Pastoral accompaniment of serial killers
September 26, 2017 § 174 Comments
… the real question is whether every [sexually active] irregular marriage or cohabiting relationship [objectively] constitutes unrepented adultery or fornication. The Pope thinks not, and I agree with him. […]
The same goes for the idea that some irregular sexual relationships are the best people can do in their current circumstances. Sometimes the answer is yes, …
Wrong: the answer is an unequivocal yes to the first, and an unequivocal no to the second. (I don’t know what the Pope thinks).
It is never morally acceptable to choose intrinsically immoral behaviors. The “best someone can do in their current circumstances” never constitutes choosing an intrinsically immoral behavior, whatever “ticking time bomb” consequences they may perceive to be at stake. Compassion for difficult circumstances never translates into a determination that choosing objectively immoral behavior is “the best we can do”, that is, good.
Furthermore, what must be done in any given situation depends on the circumstances, not all of which can be foreseen; on the other hand there are kinds of behaviour which can never, in any situation, be a proper response — a response which is in conformity with the dignity of the person. Finally, it is always possible that man, as the result of coercion or other circumstances, can be hindered from doing certain good actions; but he can never be hindered from not doing certain actions, especially if he is prepared to die rather than to do evil.
The Church has always taught that one may never choose kinds of behaviour prohibited by the moral commandments expressed in negative form in the Old and New Testaments.
It is never morally acceptable to torture prisoners. It is never morally acceptable to fornicate, commit adultery, or engage in contracepted intercourse. It is never morally acceptable to kill the innocent. It is never morally acceptable to contract for profits on a mutuum loan.
If someone thinks that choosing an intrinsically immoral behaviour – killing some innocent people, for example, even when he is convinced that many more will die from other causes if he chooses not to – is “the best he can do”, he needs to think again. Choosing an evil behaviour is never under any circumstances “the best you can do.”
This is ultimately the same old consequentialist utilitarian nonsense that modernity has been shoveling for centuries, changing up the labels to beg the question on behalf of the Current Year sins the speaker wishes to reframe as virtuous.
A preview of future consequentialism, same as past consequentialism:
From a theoretical viewpoint, development [of a theory of licit sex outside of marriage] was retarded by the concept of normally married conjugal relations, which led to a belief that ever to admit sex outside of wedlock would be to destroy the fornication prohibition itself. …
In the end, as everyone knows, licit sex outside of marriage came to be considered the norm, and fornication the exception …
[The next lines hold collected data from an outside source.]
(* ================================================================== *)
(** ** The placeholder writers *)

(** C2, as the code has it. For [offset >= 0], [groupLen >= 1] and
    [groups >= 1] whose last placeholder number
    [offset + groups * groupLen - 1] does not exceed the largest [int],
    [WriteGroups] returns no error and appends exactly [groups] groups
    [" ($p1, ..., $pk, $(offset+g*groupLen), ..., $(offset+g*groupLen+groupLen-1))"],
    [g] counting from 0, separated by a bare comma. *)
Theorem WriteGroups_writes_groups (fuel : nat) (offset groupLen groups : Z)
    (prefix : list Z) (w : Buffer) :
  0 <= offset -> 1 <= groupLen -> 1 <= groups ->
  groupLen <= Int.max_int -> groups <= Int.max_int ->
  offset + groups * groupLen - 1 <= Int.max_int ->
  (Z.to_nat groupLen <= fuel)%nat -> (Z.to_nat groups <= fuel)%nat ->
  WriteGroups fuel offset groupLen groups prefix w
  = Ret (None, appended w (spec_WriteGroups offset groupLen groups prefix)).
Proof.
  intros Ho Hl Hg Hlm Hgm Hb Hfl Hfg.
  assert (Hsub : Int.sub groups 1 = groups - 1).
  { apply sub_small. unfold Int.in_range, Int.min_int. lia. }
  rewrite WriteGroups_run; try assumption; try (rewrite ?Hsub; lia).
  rewrite WriteGroups_text_exact by assumption. reflexivity.
Qed.

Lemma WriteGroups_writes_groups_witness :
  WriteGroups 10 0 4 2 [] empty_buffer
  = Ret (None, appended empty_buffer (spec_WriteGroups 0 4 2 [])) /\
  spec_WriteGroups 0 4 2 [] = " ($0, $1, $2, $3), ($4, $5, $6, $7)" /\
  WriteGroups 10 2 1 2 [1] empty_buffer
  = Ret (None, appended empty_buffer (spec_WriteGroups 2 1 2 [1])) /\
  spec_WriteGroups 2 1 2 [1] = " ($1, $2), ($1, $3)".
Proof.
  split; [|split; [|split]].
  - apply WriteGroups_writes_groups; unfold Int.max_int; simpl; lia.
  - reflexivity.
  - apply WriteGroups_writes_groups; unfold Int.max_int; simpl; lia.
  - reflexivity.
Defined.
Definition push_line (line : string) (s : state) : state :=
  mkState (_RGBAddress s) (i2c_device s) (_buffer_size s) (_buffer s)
          (_auto_write s) (i2c_bus s) (stdout s ++ [line]).

(** ** The monad: state threaded through, exceptions cut the rest short *)

Inductive outcome (A : Type) : Type :=
| Return (a : A)
| Raise (e : exn).
Arguments Return {A} a.
Arguments Raise {A} e.

Definition M (A : Type) : Type := state -> state * outcome A.

Definition ret {A} (a : A) : M A := fun s => (s, Return a).

Definition raise {A} (e : exn) : M A := fun s => (s, Raise e).

Definition bind {A B} (m : M A) (k : A -> M B) : M B :=
  fun s =>
    match m s with
    | (s', Return a) => k a s'
    | (s', Raise e) => (s', Raise e)
    end.

#[global] Instance M_ret : MRet M := @ret.
#[global] Instance M_bind : MBind M := fun A B k m => bind m k.

(** [for x in xs: body(x)] *)
Fixpoint for_ {A} (xs : list A) (body : A -> M unit) : M unit :=
  match xs with
  | [] => ret tt
  | x :: rest => body x ;; for_ rest body
  end.

(** [range(n)] *)
Definition range (n : nat) : list nat := seq 0 n.

(** [enumerate(xs)] *)
Definition enumerate {A} (xs : list A) : list (nat * A) := imap pair xs.

(** The state a computation ends in, whether it returned or raised. *)
Definition after {A} (m : M A) (s : state) : state := fst (m s).

Definition result {A} (m : M A) (s : state) : outcome A := snd (m s).

(** ** Primitive actions *)

(** [self._buffer[i]] *)
Definition getitem (i : nat) : M Z :=
  fun s =>
    match _buffer s !! i with
    | Some v => (s, Return v)
    | None => (s, Raise IndexError)
    end.

(** [self._buffer[i] = v]: the index must be inside the bytearray and the
    value must be a byte. *)
Definition setitem (i : nat) (v : Z) : M unit :=
  fun s =>
    if (i <? length (_buffer s))%nat then
      if (0 <=? v) && (v <? 256) then (set_buffer (<[i:=v]> (_buffer s)) s, Return tt)
      else (s, Raise ValueError)
    else (s, Raise IndexError).

(** [text[i]] *)
Definition str_getitem (text : pystr) (i : nat) : M Z :=
  fun s =>
    match text !! i with
    | Some ch => (s, Return ch)
    | None => (s, Raise IndexError)
    end.

(** The builtin [print(line)]. *)
Definition py_print (line : string) : M unit :=
  fun s => (push_line line s, Return tt).

(** [with i2c_dev: i2c_dev.write(buffer)]: one write transaction. *)
Definition i2c_write (addr : Z) (frame : list Z) : M unit :=
  fun s => (push_frame addr frame s, Return tt).

Definition get_auto_write : M bool := fun s => (s, Return (_auto_write s)).

(** ** Class [Panel] *)

Module Panel.

Definition write_reg : Z := 0x02.
Definition COLOR : Z := 0x03.
Definition PIX_X : Z := 0x04.
Definition PIX_Y : Z := 0x05.
Definition BITMAP : Z := 0x06.
Definition STR : Z := 0x07.

Definition UNCLEAR : Z := 0x0.
Definition CLEAR : Z := 0x1.
Definition Left : Z := Z.shiftl 0x0 1.
Definition Right : Z := Z.shiftl 0x01 1.

Definition UNSCROLL : Z := Z.shiftl 0x0 2.
Definition SCROLL : Z := Z.shiftl 0x1 2.
Definition PIX_ENABLE : Z := Z.shiftl 0x01 3.
Definition BITMAP_ENABLE : Z := Z.shiftl 0x10 3.
Definition STR_ENABLE : Z := Z.shiftl 0x11 3.

Definition QUENCH : Z := 0.
Definition RED : Z := 1.
Definition GREEN : Z := 2.
Definition YELLOW : Z := 3.
Definition BLUE : Z := 4.
Definition PURRPLE : Z := 5.
Definition CYAN : Z := 6.
Definition WHITE : Z := 7.
Definition SIZE : nat := 50.

(** [__init__] with an I2C bus given: one device, a zeroed bytearray of
    [_buffer_size * len(i2c_device)] bytes.  The bus and the console start
    empty. *)
Definition __init__ (auto_write : bool) (address : Z) : state :=
  let devices := [address] in
  let size := 17%nat in
  mkState address devices size (replicate (size * length devices) 0)
          auto_write [] [].
(** X6.  What the counters of a polling [Worker] count in [example_one]:
    in every reachable state, [work_done], plus one when the worker has put
    an item and not yet counted it, plus one when it holds an item, is the
    number of items it has dequeued (those it holds and those further down
    the pipeline); for the upload worker [work_done] is the length of
    [done_queue.items], less the item just put.  [polled_count] is never
    below the number of items dequeued, so never below [work_done], and
    [work_done] never exceeds the number of items fed. *)
Theorem example_one_counters (n : nat) (s : Polling.State) (st : Polling.stage) :
  Polling.reachable n s ->
  let w := Polling.workers s st in
  Polling.work_done w + PollingInv.uncounted w + length (PollingInv.held w)
  = PollingInv.taken st s
  /\ PollingInv.taken st s + PollingInv.polling w <= Polling.polled_count w
  /\ Polling.work_done w <= Polling.polled_count w
  /\ Polling.work_done w <= n
  /\ Polling.work_done (Polling.workers s Polling.Supload)
     + PollingInv.uncounted (Polling.workers s Polling.Supload)
     = length (MyQueue.items (Polling.queues s Polling.done_queue)).
Proof.
  intros R w. apply polling_inv_reachable in R. destruct R as [If Im Ip Iw _].
  pose proof (Iw st) as Hw. pose proof (Ip st) as Hp. fold w in Hw, Hp.
  pose proof (Iw Polling.Supload) as Hu. unfold PollingInv.taken in Hu.
  assert (Ht : PollingInv.taken st s <= n).
  { pose proof (polling_fed_bound n s Im) as Hb.
    apply (f_equal (@length pyobj)) in If.
    unfold PollingInv.in_flight, PollingInv.fed in If.
    rewrite !length_app, length_map, length_seq in If.
    destruct st; unfold PollingInv.taken; lia. }
  repeat split; try lia.
Qed.

Lemma example_one_counters_witness :
  let s := snd (Polling.exec Polling.source_funcs 2 (Polling.round_robin 40)
                             (Polling.init 2)) in
  Polling.reachable 2 s
  /\ Polling.work_done (Polling.workers s Polling.Supload) = 2
  /\ Polling.work_done (Polling.workers s Polling.Sdownload)
     <= Polling.polled_count (Polling.workers s Polling.Sdownload)
  /\ Polling.work_done (Polling.workers s Polling.Sdownload) <= 2.
Proof.
  intros s.
  assert (R : Polling.reachable 2 s) by apply polling_exec_reachable.
  split; [exact R|]. split; [vm_compute; reflexivity|].
  destruct (example_one_counters 2 s Polling.Sdownload R) as [_ [_ [H1 [H2 _]]]].
  split; [exact H1|exact H2].
Defined.
(* ===== verification/Cstring.v ===== *)
(** * The kernel's byte and string routines (src/xv6/string.c, src/xv6/x86.h)

    Memory is a function from addresses to bytes.  A [char*] that is only
    read is the function from offsets to the bytes behind it, so the readers
    ([memcmp], [strncmp], [strlen]) also run on the arrays of other files.
    [rep stosb]/[rep stosl] of x86.h are the loops they stand for. *)

From S2P Require Import Prelude.

Definition mem : Type := Z -> Z.

Definition store (m : mem) (a v : Z) : mem :=
  fun x => if x =? a then u8 v else m x.

(** [cld; rep stosb]: store the low byte of [data] [cnt] times. *)
Fixpoint stosb (m : mem) (addr data : Z) (cnt : nat) : mem :=
  match cnt with
  | O => m
  | S cnt' => stosb (store m addr data) (addr + 1) data cnt'
  end.

(** A 32-bit little-endian store. *)
Definition store32 (m : mem) (a v : Z) : mem :=
  store (store (store (store m a v) (a + 1) (Z.shiftr v 8)) (a + 2) (Z.shiftr v 16))
        (a + 3) (Z.shiftr v 24).

(** [cld; rep stosl]. *)
Fixpoint stosl (m : mem) (addr data : Z) (cnt : nat) : mem :=
  match cnt with
  | O => m
  | S cnt' => stosl (store32 m addr data) (addr + 4) data cnt'
  end.

Definition memset (m : mem) (dst c n : Z) : mem :=
  if (Z.rem (s32 dst) 4 =? 0) && (n mod 4 =? 0) then
    let c := Z.land c 255 in
    stosl m dst
      (Z.lor (Z.lor (Z.lor (Z.shiftl c 24) (Z.shiftl c 16)) (Z.shiftl c 8)) c)
      (Z.to_nat (n / 4))
  else stosb m dst c (Z.to_nat n).

Fixpoint memcmp_loop (s1 s2 : Z -> Z) (i : Z) (n : nat) : Z :=
  match n with
  | O => 0
  | S n' =>
      if negb (s1 i =? s2 i) then s1 i - s2 i else memcmp_loop s1 s2 (i + 1) n'
  end.

Definition memcmp (v1 v2 : Z -> Z) (n : Z) : Z := memcmp_loop v1 v2 0 (Z.to_nat n).

(** [while(n-- > 0) *--d = *--s;] *)
Fixpoint copy_down (m : mem) (d s : Z) (n : nat) : mem :=
  match n with
  | O => m
  | S n' => copy_down (store m (d - 1) (m (s - 1))) (d - 1) (s - 1) n'
  end.

(** [while(n-- > 0) *d++ = *s++;] *)
Fixpoint copy_up (m : mem) (d s : Z) (n : nat) : mem :=
  match n with
  | O => m
  | S n' => copy_up (store m d (m s)) (d + 1) (s + 1) n'
  end.

Definition memmove (m : mem) (dst src n : Z) : mem :=
  let s := src in
  let d := dst in
  if (s <? d) && (d <? s + n) then copy_down m (d + n) (s + n) (Z.to_nat n)
  else copy_up m d s (Z.to_nat n).

Definition memcpy (m : mem) (dst src n : Z) : mem := memmove m dst src n.

Fixpoint strncmp_loop (p q : Z -> Z) (i : Z) (n : nat) : Z :=
  match n with
  | O => 0
  | S n' =>
      if negb (p i =? 0) && (p i =? q i) then strncmp_loop p q (i + 1) n'
      else p i - q i
  end.

Definition strncmp (p q : Z -> Z) (n : Z) : Z := strncmp_loop p q 0 (Z.to_nat n).

(** First loop of [strncpy]; returns the memory, the advanced [s] and what is
    left of [n]. *)
Fixpoint strncpy_copy (m : mem) (s t : Z) (n : nat) : mem * Z * nat :=
  match n with
  | O => (m, s, O)
  | S n' =>
      let c := m t in
      let m' := store m s c in
      if negb (c =? 0) then strncpy_copy m' (s + 1) (t + 1) n'
      else (m', s + 1, n')
  end.

Fixpoint strncpy_pad (m : mem) (s : Z) (n : nat) : mem :=
  match n with
  | O => m
  | S n' => strncpy_pad (store m s 0) (s + 1) n'
  end.

Definition strncpy (m : mem) (s t n : Z) : mem :=
  let '(m', s', n') := strncpy_copy m s t (Z.to_nat n) in
  strncpy_pad m' s' n'.

(** [while(--n > 0 && ( *s++ = *t++) != 0)]: [n] counts the iterations left. *)
Fixpoint safestrcpy_copy (m : mem) (s t : Z) (n : nat) : mem * Z :=
  match n with
  | O => (m, s)
  | S n' =>
      let c := m t in
      let m' := store m s c in
      if negb (c =? 0) then safestrcpy_copy m' (s + 1) (t + 1) n'
      else (m', s + 1)
  end.

Definition safestrcpy (m : mem) (s t n : Z) : mem :=
  if n <=? 0 then m
  else
    let '(m', s') := safestrcpy_copy m s t (Z.to_nat (n - 1)) in
    store m' s' 0.

(** [strlen] reads until it finds a NUL; [fuel] bounds the bytes read. *)
Fixpoint strlen_loop (s : Z -> Z) (n : Z) (fuel : nat) : option Z :=
  match fuel with
  | O => None
  | S fuel' => if s n =? 0 then Some n else strlen_loop s (n + 1) fuel'
  end.

Definition strlen (s : Z -> Z) (fuel : nat) : option Z := strlen_loop s 0 fuel.

(** ** Specifications *)

(** The bytes of [m] are bytes. *)
Definition wf_mem (m : mem) : Prop := forall x, 0 <= m x < 256.

(** The C string behind [p], cut at [n] characters. *)
Fixpoint cstrn (p : Z -> Z) (i : Z) (n : nat) : list Z :=
  match n with
  | O => []
  | S n' => if p i =? 0 then [] else p i :: cstrn p (i + 1) n'
  end.

(** ** Lemmas *)

Lemma store_wf m a v : wf_mem m -> wf_mem (store m a v).
Proof. intros Hm x. unfold store. case_test; auto with xv6. Qed.

Lemma store_ne m a v x : x <> a -> store m a v x = m x.
Proof. unfold store. intros. by rewrite (proj2 (Z.eqb_neq x a)). Qed.

Lemma store_eq m a v : store m a v a = u8 v.
Proof. unfold store. by rewrite Z.eqb_refl. Qed.

(** [x] lies in the [n] bytes at [a]. *)
Definition in_range (a n x : Z) : bool := (a <=? x) && (x <? a + n).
If that one doesn’t resonate, try this one on for size:
From a theoretical viewpoint, development [of a theory of killing innocents on purpose] was retarded by the concept that killing innocent people is normally murder, which led to a belief that ever to admit choosing to kill innocent people would be to destroy the murder prohibition itself. …
In the end, as everyone knows, licit ‘collateral damage’ from bombing came to be considered the norm, and murder the exception …
Examples can be multiplied by iterating over particular vicious acts someone is attempting to frame as a virtuous act in certain circumstances.
Now it is uncontroversially true that some sins are more objectively grave than others, and that personal culpability varies based on circumstances, pressures, etc. It is also uncontroversially true that some objectively evil choices represent an improvement over other objectively evil choices. A serial killer who has gone from murdering one person a week to murdering only one person a year can be said to be on an objective path of improvement, in a sense. In this same sense it is true that there may be improvements taking place in the life of any unrepentant mortal sinner.
But it doesn’t follow that killing just a few more people is “the best he can do.” The best he can do is repent and make a commitment, with the help of God’s grace and human authorities, to stop choosing immoral behaviors and to do the right thing.
Note: In this post I am addressing the specific cited contentions, not the so-called ‘filial correction’, which I have not read.